On the contrary, Bianca’s bringing home baby experience started on a high note. She explains that because she was utterly incapacitated and on bed rest for about seven months during her pregnancy, she had time to cry and process her emotions as a mother-to-be and a professional. When she brought her first son home, instead of experiencing the baby blues, she went through, what she calls, a baby high.

“i felt like i was on drugs…”

Bianca shares how amazing she felt and how talkative she got, so she called her family members and started “over-sharing” on the telephone. Suddenly, she needed to move as movement felt so good to her at that moment. She remembers going in the shower and practically doing yoga, feeling as if her spine was getting longer and longer as if she got a physical release after pregnancy. Then she got really cold, she went to bed, put the covers over her head, curled up into a little ball, and became her son as a fetus.

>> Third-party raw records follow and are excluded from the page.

(* ===== verification/EngineConcThms.v ===== *)
(** * The engine under any interleaving (hkv-engine/src/memory.rs)

    What follows from the invariant of EngineConcInv.v: calls are linearizable on a
    sharded LRU cache; they return; they leave the counters exact and the capacity
    kept. Two writers together can evict more than either had to. *)

From S2P Require Import Prelude Threads Errors KVEngine LruSpec Shard Dll ShardRefine Engine EngineSpec EngineRefine.
From S2P Require Import EngineKV EngineThms EngineConc EngineConcSpec EngineConcWp EngineConcInv.

(** ** The theorems *)

(** C6: However the calls of any number of threads, of a [workload], are interleaved, action by action, what
    they return is what the atomic object of EngineConcSpec.v can return: every call takes effect at one point between its
    invocation and its return, on a sharded LRU cache, a writer may drop least recently used entries before it
    returns if the engine has a capacity, and the sweeper removes what expired shard by shard. *)
Theorem engine_linearizable `{Profile} hash clock e c calls fuel ts tr s :
  workload clock e c calls fuel -> engine_schedule hash clock e fuel ts (start e calls) = Some (tr, s) ->
  exists a, aexec hash clock (negb (bool_decide (max_bytes e = usize_max))) (astart (c_shards c) calls) tr a.
Proof. intros Hw Hrun. destruct (schedule_inv _ _ _ _ _ _ Hw _ _ _ Hrun) as (a & vs & Ha & _). by exists a. Qed.

Lemma engine_linearizable_witness :
  match example_run with
  | Some (tr, s) =>
      tr = example_trace /\ exists a, aexec (fun _ => 0%Z) example_clock true (astart (replicate 1 []) example_calls) tr a
  | None => False
  end.
Proof.
  pose proof (@engine_linearizable release_profile (fun _ => 0%Z) example_clock (fresh 1 4) (empty_cache 1 4)
    example_calls 10 example_turns) as Hlin.
  assert (fst <$> example_run = Some example_trace) as E by (vm_compute; reflexivity).
  unfold example_run in *. destruct (engine_schedule _ _ _ _ _ _) as [[tr s]|]; [|discriminate E].
  injection E as ->. split; [reflexivity|]. exact (Hlin _ s example_workload eq_refl).
Defined.


(** C7: For calls whose deadlines the clock can represent, which write fewer than 2^64 bytes in all (with a
    capacity, in the release profile): no schedule goes on for ever, no call panics or runs out of the fuel of its
    loop, and no thread waits for a lock for ever: when no thread can make a step, all of them have returned from
    all their calls. A call whose deadline the clock cannot represent panics ([overflowing_deadline_panics]). *)
Theorem concurrent_calls_return `{Profile} hash clock e c calls fuel :
  workload clock e c calls fuel ->
  Acc (fun s' s => exists t lab, engine_step hash clock e fuel t s = Some (lab, s')) (start e calls)
  /\ forall ts tr s, engine_schedule hash clock e fuel ts (start e calls) = Some (tr, s) ->
       (forall t o, Returned t o ∈ tr -> exists answer, o = Val answer)
       /\ ((forall t, engine_step hash clock e fuel t s = None) -> forall th, th ∈ sy_threads s -> th = mkThread [] None).
Proof.
  intros Hw. split.
  - apply schedules_end.
  - intros ts tr s Hrun. destruct (schedule_inv _ _ _ _ _ _ Hw _ _ _ Hrun) as (a & vs & Ha & Hi).
    split; [intros t o; by eapply aexec_values|]. intros Hstuck th [t Hth]%list_elem_of_lookup_1.
    destruct (decide (th_run th = None /\ th_todo th = [])) as [[H1 H2]|Hbusy]; [by destruct th; cbn in *; subst|].
    exfalso. destruct (conc_progress _ _ _ _ _ _ _ _ _ _ t th Hi Hth) as (u & lab & s' & E).
    + destruct (th_run th); [by left|]. destruct (th_todo th); [|by right]. by destruct Hbusy.
    + unfold engine_step in Hstuck. by rewrite Hstuck in E.
Qed.

Lemma concurrent_calls_return_witness :
  match example_run with
  | Some (tr, s) =>
      (forall t, engine_step (H := release_profile) (fun _ => 0%Z) example_clock (fresh 1 4) 10 t s = None)
      /\ forall th, th ∈ sy_threads s -> th = mkThread [] None
  | None => False
  end.
Proof.
  destruct (@concurrent_calls_return release_profile (fun _ => 0%Z) example_clock (fresh 1 4) (empty_cache 1 4)
    example_calls 10 example_workload) as [_ Hret].
  specialize (Hret example_turns). unfold example_run.
  assert (match example_run with Some (tr, s) => sy_threads s = [mkThread [] None; mkThread [] None] | None => False end) as E
    by (vm_compute; reflexivity).
  unfold example_run in E. destruct (engine_schedule _ _ _ _ _ _) as [[tr s]|]; [|destruct E].
  destruct (Hret tr s eq_refl) as [_ Hstuck].
  assert (forall t, engine_step (H := release_profile) (fun _ => 0%Z) example_clock (fresh 1 4) 10 t s = None) as Hno.
  { intros [|[|t]]; unfold engine_step, step, thread_step; rewrite E; reflexivity. }
  split; [exact Hno|exact (Hstuck Hno)].
Defined.


(** C8: Under the calls of a [workload], [used_bytes] never falls below zero: it is never more than what was
    there and all the calls write. When all threads are between calls the engine is a well-formed sharded cache again, nobody holds a lock,
    [used_bytes] is exactly the bytes of its entries, and they are within the capacity. *)
Theorem concurrent_engine_settles `{Profile} hash clock e c calls fuel ts tr s :
  workload clock e c calls fuel -> engine_schedule hash clock e fuel ts (start e calls) = Some (tr, s) ->
  let e' := sh_engine (sy_shared s) in
  (0 <= used_bytes e' <= total (c_shards c) + zsum (zsum call_bytes) calls)%Z
  /\ ((forall th, th ∈ sy_threads s -> th_run th = None) ->
       sh_locks (sy_shared s) = ∅ /\ exists c', engine_rep e' c' /\ used_bytes e' = total (c_shards c')
         /\ (used_bytes e' <= max_bytes e)%Z).
Proof.
  intros Hw Hrun e'. destruct (schedule_inv _ _ _ _ _ _ Hw _ _ _ Hrun) as (a & vs & Ha & Hi).
  pose proof (wl_bytes _ _ _ _ _ Hw) as Hb. pose proof (er_pow _ _ (wl_rep _ _ _ _ _ Hw)) as (lg & Hlg & Hn & Hmask).
  destruct (bytes_exact _ _ Hb _ _ _ _ _ _ (ci_shape _ _ _ _ _ _ _ _ _ _ Hi) (ci_bytes _ _ _ _ _ _ _ _ _ _ Hi)) as [_ Hle].
  split; [exact Hle|]. intros Hdone.
  destruct (conc_settled _ _ _ _ _ _ _ Hb lg Hlg Hn Hmask _ _ _ Hi Hdone) as (Hr & Hu & Hl & Hcap).
  split; [done|]. eexists. split; [exact Hr|]. split; [exact Hu|].
  destruct (decide (max_bytes e = usize_max)) as [->|Hm]; [|by apply Hcap]. unfold e', usize_max. lia.
Qed.

Lemma concurrent_engine_settles_witness :
  match example_run with
  | Some (tr, s) =>
      let e' := sh_engine (sy_shared s) in
      (0 <= used_bytes e' <= 2)%Z /\ sh_locks (sy_shared s) = ∅
      /\ exists c', engine_rep e' c' /\ used_bytes e' = total (c_shards c') /\ (used_bytes e' <= 4)%Z
  | None => False
  end.
Proof.
  pose proof (@concurrent_engine_settles release_profile (fun _ => 0%Z) example_clock (fresh 1 4) (empty_cache 1 4)
    example_calls 10 example_turns) as Hset.
  assert (match example_run with Some (tr, s) => sy_threads s = [mkThread [] None; mkThread [] None] | None => False end) as E
    by (vm_compute; reflexivity).
  unfold example_run in *. destruct (engine_schedule _ _ _ _ _ _) as [[tr s]|]; [|destruct E].
  destruct (Hset tr s example_workload eq_refl) as [Hb Hq].
  split; [exact Hb|]. apply Hq. intros th Hth. rewrite E in Hth.
  repeat (apply elem_of_cons in Hth as [-> |Hth]; [reflexivity|]). by apply not_elem_of_nil in Hth.
Defined.


(** ** Two writers at once *)

(** One shard of capacity 4 that holds two entries of two bytes, and two threads
    that write a third and a fourth. *)
Definition full_engine : MemoryEngine :=
  snd (engine_run (H := release_profile) (fun _ => 0%Z)
    [EOp 0 (OpSet (lit "a") (lit "1")); EOp 0 (OpSet (lit "b") (lit "2"))] (fresh 1 4)).

Definition set_c : Op := OpSet (lit "c") (lit "3").
Definition set_d : Op := OpSet (lit "d") (lit "4").

(** C29: Concurrent writers can evict more than the capacity asks for, a key that was just written included:
    [evict_if_needed] takes the size of what it evicted off [used_bytes] after it released the shard, so that
    a second writer still counts the bytes the first one has freed. In this schedule the first writer is
    interrupted there: the cache ends with 2 of its 4 bytes in use and without "c", whereas one after the other, in
    either order, the two writes leave both keys in a full cache. *)
Theorem concurrent_writers_over_evict :
  let engine := memory_engine (H := release_profile) (fun _ => 0%Z) in
  match engine_schedule (H := release_profile) (fun _ => 0%Z) Z.of_nat full_engine 10
          (repeat 0 13 ++ repeat 1 22 ++ repeat 0 3) (start full_engine [[CallOp set_c]; [CallOp set_d]]) with
  | None => False
  | Some (tr, s) =>
      let e' := sh_engine (sy_shared s) in
      tr = [Invoked 0 (CallOp set_c); Invoked 1 (CallOp set_d);
            Returned 1 (Val (AReply (RDone (Ok tt)))); Returned 0 (Val (AReply (RDone (Ok tt))))]
      /\ used_bytes e' = 2%Z
      /\ fst (kv_get (KVEngine := engine) 9 (lit "c") e') = Val None
  end
  /\ forall o1 o2, (o1, o2) = (set_c, set_d) \/ (o1, o2) = (set_d, set_c) ->
       let e' := snd (kv_run (H := engine) [(0, o1); (0, o2)]%Z full_engine) in
       used_bytes e' = 4%Z
       /\ fst (kv_get (KVEngine := engine) 9 (lit "c") e') = Val (Some (lit "3"))
       /\ fst (kv_get (KVEngine := engine) 9 (lit "d") e') = Val (Some (lit "4")).
Proof.
  split; [vm_compute; done|]. intros o1 o2 [[= -> ->]|[= -> ->]]; vm_compute; done.
Qed.
Definition same_consts (e : MemoryEngine) : Prop := length (shards e) = n /\ shard_mask e = mask /\ max_bytes e = max.

(** The program does what the computation does, on engines with these constants. *)
Definition agree {A} (p : EProg A) (m : EM A) : Prop :=
  forall e, same_consts e -> alone now p e = m e /\ same_consts (snd (m e)).

Lemma alone_bind {A B} (p : EProg A) (k : A -> EProg B) e :
  alone now (p ≫= k) e = (alone now p ≫= fun a => alone now (k a)) e.
Proof. apply prog_run_bind. Qed.

Lemma agree_bind {A B} (p : EProg A) (k : A -> EProg B) m m' :
  agree p m -> (forall a, agree (k a) (m' a)) -> agree (p ≫= k) (m ≫= m').
Proof.
  intros Hp Hk e He. destruct (Hp e He) as [E1 He1]. rewrite alone_bind.
  unfold mbind, M_bind. rewrite E1. destruct (m e) as [[a| | |] e1]; try done. by apply Hk.
Qed.

Lemma agree_ret {A} (a : A) : agree (mret a) (mret a).
Proof. by intros e He. Qed.

Lemma agree_out {A} (o : outcome HkvError A) : agree (Ret o) (fun e => (o, e)).
Proof. by intros e He. Qed.

Lemma agree_shard {A} i (m : M ShardInner HkvError A) : agree (shard i m) (on_shard i m).
Proof.
  intros e He. unfold shard. cbn. unfold on_shard. destruct (shards e !! i) as [s|] eqn:Hs; [|done].
  destruct (m s) as [o s']. split; [done|]. destruct He as (H1 & H2 & H3). unfold same_consts. cbn. by rewrite length_insert.
Qed.

Lemma agree_add b : agree (act (FetchAddUsed b)) (used_add b).
Proof. by intros e He. Qed.
Lemma agree_sub b : agree (act (FetchSubUsed b)) (used_sub b).
Proof. by intros e He. Qed.
Lemma agree_token : agree (act FetchAddToken) next_ttl_token.
Proof. by intros e He. Qed.

Lemma agree_gets {A B} (f : MemoryEngine -> A) (x : A) (p : EProg B) (m : A -> EM B) :
  (forall e, same_consts e -> f e = x) -> agree p (m x) -> agree p (gets f ≫= m).
Proof. intros Hf Hp e He. rewrite bind_gets, (Hf e He). by apply Hp. Qed.

Lemma agree_guarded {A} i (p : EProg A) m : i < n -> agree p m -> agree (guarded i p) m.
Proof.
  intros Hi Hp e He. destruct (Hp e He) as [E He']. split; [|done]. rewrite <- E. cbn.
  destruct (lookup_lt_is_Some_2 (shards e) i) as [s Hs]; [by rewrite (proj1 He)|]. rewrite Hs. cbn. by apply prog_run_finally.
Qed.

Lemma agree_now {A} (k : Instant -> EProg A) m : agree (k now) m -> agree (now ← act ReadClock; k now) m.
Proof. intros Hk e He. by apply Hk. Qed.

Lemma agree_local {A} (m : forall S, M S HkvError A) :
  (forall S (s : S), m S s = (fst (m unit tt), s)) -> agree (local (m unit)) (m MemoryEngine).
Proof. intros Hm e He. rewrite Hm. by split. Qed.

Lemma agree_cursor {A} (k : Z -> EProg A) (m : Z -> EM A) :
  (forall c, agree (k c) (m c)) ->
  agree (c ← act FetchAddCursor; k c)
    (c ← gets eviction_cursor; modify (fun e => with_cursor (wrap64 (eviction_cursor e + 1)) e);; m c).
Proof. intros Hk e He. exact (Hk (eviction_cursor e) (with_cursor (wrap64 (eviction_cursor e + 1)) e) He). Qed.

Ltac agr :=
  repeat first
    [ apply agree_ret | apply agree_shard | apply agree_add | apply agree_sub | apply agree_token
    | apply agree_bind; [|intros ?] | apply agree_out
    | match goal with |- agree match ?x with _ => _ end _ => destruct x end ].

Lemma agree_reclaim i idx : agree (p_reclaim i idx) (reclaim i idx).
Proof. unfold p_reclaim, reclaim. agr. Qed.

Lemma agree_instant_add d : agree (p_instant_add now d) (instant_add now d).
Proof. unfold p_instant_add, instant_add. agr. Qed.

Lemma agree_drop_stale i key : agree (p_drop_stale now i key) (drop_stale now i key).
Proof. unfold p_drop_stale, drop_stale, p_lookup, map_get. agr; apply agree_reclaim. Qed.

Lemma agree_store_value i key value sz d : agree (p_store_value i key value sz d) (store_value i key value sz d).
Proof. unfold p_store_value, store_value, p_lookup, map_get. agr. Qed.

Section key.
Context (lg : Z) (Hlg : (0 <= lg < 64)%Z) (Hn : Z.of_nat n = (2 ^ lg)%Z) (Hmask : mask = (2 ^ lg - 1)%Z).

Lemma land_mask_lt z : Z.to_nat (Z.land z mask) < n.
Proof.
  rewrite Hmask. replace (2 ^ lg - 1)%Z with (Z.ones lg) by (rewrite Z.ones_equiv; lia).
  rewrite Z.land_ones by lia. pose proof (Z.mod_pos_bound z (2 ^ lg) ltac:(lia)). lia.
Qed.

Wait! That’s not all! Bianca then goes on by saying that she felt as if she was her son going doing her birth canal and reliving her son’s birth! BOOM, Mind Blown!

“it was THERAPEUTIC, and it fixed something inside of me…”

Bianca confesses that this “outer-body” experience felt therapeutic and fixed something she didn’t know needed healing. It set the tone for the rest of her motherhood journey. Unfortunately, this was a one-time thing as she didn’t go through this with her second son but didn’t feel disappointed when it didn’t come…like an orgasmic birth. Bianca finishes by adding that she would always be afraid that someone would kidnap her son. She would wake up at night and check on him to ensure he was still in his crib. These thoughts never stopped her from going outside or doing activities, but they continued to be just that, thoughts.

alix’s story

Alix says her hormones were slightly more balanced than Bianca’s, and she didn’t want to leave the hospital because it felt clean and safe. She remembers being acutely aware of cleanliness and hiring professional cleaners to ensure the house was pristine for when her baby came home. She also admits to having hyper-focused opinions on car seats and how putting her firstborn in the car had made her a little nervous. In the past, the culture was that parents, family, and friends would come and visit the new family, and she knew that this was not an idea she wanted to entertain. However, when Alix’s first child was born, people wanted to visit, and people got mad when she declined their imposition. Alix remembers this piece being very present when she thought of bringing her firstborn home.

“i REMEMBER feeling quite balanced…”

Not to say that there weren’t hard moments. Alix explains that she never knew the word “overstimulated” before becoming a parent and didn’t know to identify those challenging moments as overstimulation. The crying, the noise, and the touch were extremely triggering things for her because they were loud and constant. Not only was it impossible for her to communicate to her husband what she was feeling, but there wasn’t a conversation about it to relate to.

“i didn’t have that language; TOUCHED out wasn’t a thing then…”

Alix finishes by noticing the differences and evolution parenting has taken since she had her first eight years ago and wishes she had the language and knowledge she has now to communicate better how she was feeling. Now, she says that if she heard a baby cry, it wouldn’t spark anything at all. Let’s say she has had to do threefold.

moral of the story: everything is a phase, the good and the bad.